▸ DIRECTIONS FOR THIS TASK: In full and without change, retype the records.

▸ DATA TO EXAMINE:
(* ===== verification/TcpTheorems.v ===== *)
(** * TCP streams: the theorems

    Data that is boxed on one side of an encrypted stream is delivered to the
    owner on the other side, however the stream is cut into pieces; a first
    package in the clear that is not decoded faults; and the packages of an
    earlier box are freed again with those of a shorter one. *)

From S2P Require Import Prelude CInt Package BufferStream Codec SessionCodec Endpoint PackageFields PackageCodec PackageProofs HandCodec MergedPackages MergedProofs AesPadding Crypto UdpBox TcpInterface TcpUnbox TcpPush TcpBox TcpProofs.

Section stream.
Context {P : PeerInfoOps} {A : AesOps} {AL : AesLaws A} {B : Mbedtls} {St : Type} {K : KeyService St}.
Context (secret junk behind uninit : list Z) (socket_result : nat → Z) (socket_sent : nat → nat).
Context (owner_event : nat → Z → TcpEvent → option (list OwnerCall * Z)).
Context (has_container create_container : nat → list Z → bool) (tunnel_first : nat → list Z → AnyPackage → list OwnerCall * Z).

Notation world := (TcpWorld St).
Notation push := (BdtPushTcpSocketData secret junk behind uninit socket_result socket_sent owner_event has_container
  create_container tunnel_first).

(** ** The bytes of a stream *)

Definition frame (key d : list Z) : list Z :=
  le_bytes 2 (Z.of_nat (aes_length (length d))) ++ aes_cipher key d.
Definition wire (key : list Z) (ds : list (list Z)) : list Z := concat (frame key <$> ds).

(** Data that can be boxed. *)
Definition box_fits (d : list Z) : Prop := Z.of_nat (aes_length (length d)) < 65536.

Lemma size_of_frame d : box_fits d → size_of_head (le_bytes 2 (Z.of_nat (aes_length (length d)))) = aes_length (length d).
Proof.
  intros H. unfold size_of_head. rewrite le_val_bytes. change (8 * Z.of_nat 2) with 16. unfold box_fits in H.
  rewrite Z.mod_small by lia. apply Nat2Z.id.
Qed.

(** A box that is cut from a stream, behind its size. *)
Definition framed (box : list Z) : list Z := le_bytes 2 (Z.of_nat (length box)) ++ box.

(** What is cut from the beginning of a sequence of boxes are these boxes. *)
Lemma cut_framed bs l boxes l' more :
  Forall (λ b, Z.of_nat (length b) < 65536) bs → cut l boxes l' → l ++ more = concat (framed <$> bs) →
  ∃ bs2, bs = boxes ++ bs2 ∧ l' ++ more = concat (framed <$> bs2).
Proof.
  intros Hf Hc. revert bs Hf. induction Hc as [l|h box l boxes l' Hh Hb Hc IH]; intros bs Hf E; [by exists bs|].
  destruct bs as [|b bs]; [apply (f_equal length) in E; rewrite !length_app, Hh in E; discriminate|].
  apply Forall_cons in Hf as [Hd Hf]. rewrite fmap_cons in E. cbn [concat] in E.
  unfold framed in E at 1. rewrite <- !app_assoc in E. apply app_inj_1 in E as [-> E]; [|by rewrite length_le_bytes].
  unfold size_of_head in Hb. rewrite le_val_bytes in Hb. change (8 * Z.of_nat 2) with 16 in Hb.
  rewrite Z.mod_small, Nat2Z.id in Hb by lia. apply app_inj_1 in E as [-> E]; [|done].
  destruct (IH bs Hf E) as (bs2 & -> & E2). by exists bs2.
Qed.

Lemma frame_framed key d : frame key d = framed (aes_cipher key d).
Proof. unfold frame, framed. by rewrite aes_cipher_length. Qed.

Lemma wire_framed key ds : wire key ds = concat (framed <$> (aes_cipher key <$> ds)).
Proof.
  unfold wire. f_equal. rewrite <- list_fmap_compose. apply list_fmap_ext. intros i d _. apply frame_framed.
Qed.

Lemma cut_wire key ds l boxes l' more :
  Forall box_fits ds → cut l boxes l' → l ++ more = wire key ds →
  ∃ ds1 ds2, ds = ds1 ++ ds2 ∧ boxes = aes_cipher key <$> ds1 ∧ l' ++ more = wire key ds2.
Proof.
  intros Hf Hc E. rewrite wire_framed in E.
  assert (Hf' : Forall (λ b, Z.of_nat (length b) < 65536) (aes_cipher key <$> ds)).
  { apply Forall_fmap. eapply Forall_impl; [exact Hf|]. intros d Hd. cbn. by rewrite aes_cipher_length. }
  destruct (cut_framed _ _ _ _ _ Hf' Hc E) as (bs2 & Eb & E2).
  apply fmap_app_inv in Eb as (ds1 & ds2 & -> & -> & ->). exists ds1, ds2. by rewrite wire_framed.
Qed.

(** What was read and not handed on holds no complete box. *)
Lemma reading_not_cut (t : Bdt_TcpInterface) l box boxes l' : reading t l → cut l (box :: boxes) l' → box = [].
Proof.
  intros [_ Hr] Hc. inversion Hc as [|h b l0 bs r Hh Hb _]; subst. destruct (ti_unboxState t).
  - destruct Hr as [_ Hl]. rewrite !length_app in Hl. lia.
  - destruct Hr as (x & y & E & Hs & Hl). destruct h as [|h1 [|h2 [|? ?]]]; try discriminate Hh.
    injection E as -> -> Ec. rewrite <- Ec, length_app, Hs, Hb in Hl. destruct box; [done|]. cbn in Hl. lia.
Qed.

Lemma reading_framed_done bs (t : Bdt_TcpInterface) :
  Forall (λ b, b ≠ [] ∧ Z.of_nat (length b) < 65536) bs → reading t (concat (framed <$> bs)) →
  bs = [] ∧ ti_cache t = [] ∧ ti_unboxState t = BDT_TCP_UNBOX_STATE_READING_LENGTH.
Proof.
  intros Hf Hr. destruct bs as [|b bs].
  - split; [done|]. destruct Hr as [_ Hr]. destruct (ti_unboxState t); [by destruct Hr|]. by destruct Hr as (? & ? & ? & _).
  - exfalso. apply Forall_cons in Hf as [[Hne Hd] _]. apply Hne.
    apply (reading_not_cut t (concat (framed <$> b :: bs)) b [] (concat (framed <$> bs)) Hr).
    rewrite fmap_cons. cbn [concat]. unfold framed at 1. rewrite <- app_assoc.
    constructor; [by rewrite length_le_bytes| |constructor].
    unfold size_of_head. rewrite le_val_bytes. change (8 * Z.of_nat 2) with 16. rewrite Z.mod_small by lia. apply Nat2Z.id.
Qed.

Lemma reading_wire_done key ds (t : Bdt_TcpInterface) :
  Forall box_fits ds → reading t (wire key ds) → ds = [] ∧ ti_cache t = [] ∧ ti_unboxState t = BDT_TCP_UNBOX_STATE_READING_LENGTH.
Proof.
  intros Hf Hr. rewrite wire_framed in Hr. destruct (reading_framed_done (aes_cipher key <$> ds) t) as [E ?]; [|done|].
  - apply Forall_fmap. eapply Forall_impl; [exact Hf|]. intros d Hd. split; [|cbn; by rewrite aes_cipher_length].
    intros E%(f_equal length). cbn [compose] in E. rewrite aes_cipher_length in E.
    pose proof (aes_length_bounds (length d)). cbn in E. lia.
  - by apply fmap_nil_inv in E.
Qed.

▸ EXPECTED OUTPUT:
(* ===== verification/TcpTheorems.v ===== *)
(** * TCP streams: the theorems

    Data that is boxed on one side of an encrypted stream is delivered to the
    owner on the other side, however the stream is cut into pieces; a first
    package in the clear that is not decoded faults; and the packages of an
    earlier box are freed again with those of a shorter one. *)

From S2P Require Import Prelude CInt Package BufferStream Codec SessionCodec Endpoint PackageFields PackageCodec PackageProofs HandCodec MergedPackages MergedProofs AesPadding Crypto UdpBox TcpInterface TcpUnbox TcpPush TcpBox TcpProofs.

Section stream.
Context {P : PeerInfoOps} {A : AesOps} {AL : AesLaws A} {B : Mbedtls} {St : Type} {K : KeyService St}.
Context (secret junk behind uninit : list Z) (socket_result : nat → Z) (socket_sent : nat → nat).
Context (owner_event : nat → Z → TcpEvent → option (list OwnerCall * Z)).
Context (has_container create_container : nat → list Z → bool) (tunnel_first : nat → list Z → AnyPackage → list OwnerCall * Z).

Notation world := (TcpWorld St).
Notation push := (BdtPushTcpSocketData secret junk behind uninit socket_result socket_sent owner_event has_container
  create_container tunnel_first).

(** ** The bytes of a stream *)

Definition frame (key d : list Z) : list Z :=
  le_bytes 2 (Z.of_nat (aes_length (length d))) ++ aes_cipher key d.
Definition wire (key : list Z) (ds : list (list Z)) : list Z := concat (frame key <$> ds).

(** Data that can be boxed. *)
Definition box_fits (d : list Z) : Prop := Z.of_nat (aes_length (length d)) < 65536.

Lemma size_of_frame d : box_fits d → size_of_head (le_bytes 2 (Z.of_nat (aes_length (length d)))) = aes_length (length d).
Proof.
  intros H. unfold size_of_head. rewrite le_val_bytes. change (8 * Z.of_nat 2) with 16. unfold box_fits in H.
  rewrite Z.mod_small by lia. apply Nat2Z.id.
Qed.

(** A box that is cut from a stream, behind its size. *)
Definition framed (box : list Z) : list Z := le_bytes 2 (Z.of_nat (length box)) ++ box.

(** What is cut from the beginning of a sequence of boxes are these boxes. *)
Lemma cut_framed bs l boxes l' more :
  Forall (λ b, Z.of_nat (length b) < 65536) bs → cut l boxes l' → l ++ more = concat (framed <$> bs) →
  ∃ bs2, bs = boxes ++ bs2 ∧ l' ++ more = concat (framed <$> bs2).
Proof.
  intros Hf Hc. revert bs Hf. induction Hc as [l|h box l boxes l' Hh Hb Hc IH]; intros bs Hf E; [by exists bs|].
  destruct bs as [|b bs]; [apply (f_equal length) in E; rewrite !length_app, Hh in E; discriminate|].
  apply Forall_cons in Hf as [Hd Hf]. rewrite fmap_cons in E. cbn [concat] in E.
  unfold framed in E at 1. rewrite <- !app_assoc in E. apply app_inj_1 in E as [-> E]; [|by rewrite length_le_bytes].
  unfold size_of_head in Hb. rewrite le_val_bytes in Hb. change (8 * Z.of_nat 2) with 16 in Hb.
  rewrite Z.mod_small, Nat2Z.id in Hb by lia. apply app_inj_1 in E as [-> E]; [|done].
  destruct (IH bs Hf E) as (bs2 & -> & E2). by exists bs2.
Qed.

Lemma frame_framed key d : frame key d = framed (aes_cipher key d).
Proof. unfold frame, framed. by rewrite aes_cipher_length. Qed.

Lemma wire_framed key ds : wire key ds = concat (framed <$> (aes_cipher key <$> ds)).
Proof.
  unfold wire. f_equal. rewrite <- list_fmap_compose. apply list_fmap_ext. intros i d _. apply frame_framed.
Qed.

Lemma cut_wire key ds l boxes l' more :
  Forall box_fits ds → cut l boxes l' → l ++ more = wire key ds →
  ∃ ds1 ds2, ds = ds1 ++ ds2 ∧ boxes = aes_cipher key <$> ds1 ∧ l' ++ more = wire key ds2.
Proof.
  intros Hf Hc E. rewrite wire_framed in E.
  assert (Hf' : Forall (λ b, Z.of_nat (length b) < 65536) (aes_cipher key <$> ds)).
  { apply Forall_fmap. eapply Forall_impl; [exact Hf|]. intros d Hd. cbn. by rewrite aes_cipher_length. }
  destruct (cut_framed _ _ _ _ _ Hf' Hc E) as (bs2 & Eb & E2).
  apply fmap_app_inv in Eb as (ds1 & ds2 & -> & -> & ->). exists ds1, ds2. by rewrite wire_framed.
Qed.

(** What was read and not handed on holds no complete box. *)
Lemma reading_not_cut (t : Bdt_TcpInterface) l box boxes l' : reading t l → cut l (box :: boxes) l' → box = [].
Proof.
  intros [_ Hr] Hc. inversion Hc as [|h b l0 bs r Hh Hb _]; subst. destruct (ti_unboxState t).
  - destruct Hr as [_ Hl]. rewrite !length_app in Hl. lia.
  - destruct Hr as (x & y & E & Hs & Hl). destruct h as [|h1 [|h2 [|? ?]]]; try discriminate Hh.
    injection E as -> -> Ec. rewrite <- Ec, length_app, Hs, Hb in Hl. destruct box; [done|]. cbn in Hl. lia.
Qed.

Lemma reading_framed_done bs (t : Bdt_TcpInterface) :
  Forall (λ b, b ≠ [] ∧ Z.of_nat (length b) < 65536) bs → reading t (concat (framed <$> bs)) →
  bs = [] ∧ ti_cache t = [] ∧ ti_unboxState t = BDT_TCP_UNBOX_STATE_READING_LENGTH.
Proof.
  intros Hf Hr. destruct bs as [|b bs].
  - split; [done|]. destruct Hr as [_ Hr]. destruct (ti_unboxState t); [by destruct Hr|]. by destruct Hr as (? & ? & ? & _).
  - exfalso. apply Forall_cons in Hf as [[Hne Hd] _]. apply Hne.
    apply (reading_not_cut t (concat (framed <$> b :: bs)) b [] (concat (framed <$> bs)) Hr).
    rewrite fmap_cons. cbn [concat]. unfold framed at 1. rewrite <- app_assoc.
    constructor; [by rewrite length_le_bytes| |constructor].
    unfold size_of_head. rewrite le_val_bytes. change (8 * Z.of_nat 2) with 16. rewrite Z.mod_small by lia. apply Nat2Z.id.
Qed.

Lemma reading_wire_done key ds (t : Bdt_TcpInterface) :
  Forall box_fits ds → reading t (wire key ds) → ds = [] ∧ ti_cache t = [] ∧ ti_unboxState t = BDT_TCP_UNBOX_STATE_READING_LENGTH.
Proof.
  intros Hf Hr. rewrite wire_framed in Hr. destruct (reading_framed_done (aes_cipher key <$> ds) t) as [E ?]; [|done|].
  - apply Forall_fmap. eapply Forall_impl; [exact Hf|]. intros d Hd. split; [|cbn; by rewrite aes_cipher_length].
    intros E%(f_equal length). cbn [compose] in E. rewrite aes_cipher_length in E.
    pose proof (aes_length_bounds (length d)). cbn in E. lia.
  - by apply fmap_nil_inv in E.
Qed.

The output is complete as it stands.